Description of the task:
Return the lines below exactly, starting with the line that contains "(** The exception" and stopping after the last line.
[Supplied records]
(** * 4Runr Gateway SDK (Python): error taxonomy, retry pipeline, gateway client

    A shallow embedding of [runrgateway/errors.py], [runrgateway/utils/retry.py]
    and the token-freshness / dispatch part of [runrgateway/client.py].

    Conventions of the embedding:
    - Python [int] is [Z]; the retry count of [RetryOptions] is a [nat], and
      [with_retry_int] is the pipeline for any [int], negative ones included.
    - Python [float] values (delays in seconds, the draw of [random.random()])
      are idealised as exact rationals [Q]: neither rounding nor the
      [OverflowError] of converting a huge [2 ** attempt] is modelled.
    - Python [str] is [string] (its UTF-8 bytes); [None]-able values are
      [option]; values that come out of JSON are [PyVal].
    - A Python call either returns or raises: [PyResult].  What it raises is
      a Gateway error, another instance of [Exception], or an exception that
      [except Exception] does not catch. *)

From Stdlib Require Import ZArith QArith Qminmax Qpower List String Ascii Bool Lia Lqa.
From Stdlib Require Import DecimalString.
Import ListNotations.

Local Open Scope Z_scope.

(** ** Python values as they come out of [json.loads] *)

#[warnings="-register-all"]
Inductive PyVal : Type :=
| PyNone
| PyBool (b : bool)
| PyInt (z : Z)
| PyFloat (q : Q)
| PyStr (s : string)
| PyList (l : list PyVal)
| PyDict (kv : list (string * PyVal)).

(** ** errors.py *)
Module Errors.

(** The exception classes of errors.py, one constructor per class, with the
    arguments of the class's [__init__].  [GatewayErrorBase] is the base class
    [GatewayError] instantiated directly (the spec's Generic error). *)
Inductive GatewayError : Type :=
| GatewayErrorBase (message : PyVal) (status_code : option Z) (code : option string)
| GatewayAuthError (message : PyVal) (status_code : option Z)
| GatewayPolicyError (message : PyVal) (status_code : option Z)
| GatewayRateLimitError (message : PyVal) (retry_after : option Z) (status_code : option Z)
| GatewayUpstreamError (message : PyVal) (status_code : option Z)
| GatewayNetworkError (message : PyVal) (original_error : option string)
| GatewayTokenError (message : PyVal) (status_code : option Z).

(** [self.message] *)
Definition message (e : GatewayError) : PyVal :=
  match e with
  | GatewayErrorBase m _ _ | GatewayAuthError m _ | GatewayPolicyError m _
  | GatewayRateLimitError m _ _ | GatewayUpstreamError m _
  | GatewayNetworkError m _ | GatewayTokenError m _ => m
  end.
[/Supplied records]
Answer below:
(** The exception classes of errors.py, one constructor per class, with the
    arguments of the class's [__init__].  [GatewayErrorBase] is the base class
    [GatewayError] instantiated directly (the spec's Generic error). *)
Inductive GatewayError : Type :=
| GatewayErrorBase (message : PyVal) (status_code : option Z) (code : option string)
| GatewayAuthError (message : PyVal) (status_code : option Z)
| GatewayPolicyError (message : PyVal) (status_code : option Z)
| GatewayRateLimitError (message : PyVal) (retry_after : option Z) (status_code : option Z)
| GatewayUpstreamError (message : PyVal) (status_code : option Z)
| GatewayNetworkError (message : PyVal) (original_error : option string)
| GatewayTokenError (message : PyVal) (status_code : option Z).

(** [self.message] *)
Definition message (e : GatewayError) : PyVal :=
  match e with
  | GatewayErrorBase m _ _ | GatewayAuthError m _ | GatewayPolicyError m _
  | GatewayRateLimitError m _ _ | GatewayUpstreamError m _
  | GatewayNetworkError m _ | GatewayTokenError m _ => m
  end.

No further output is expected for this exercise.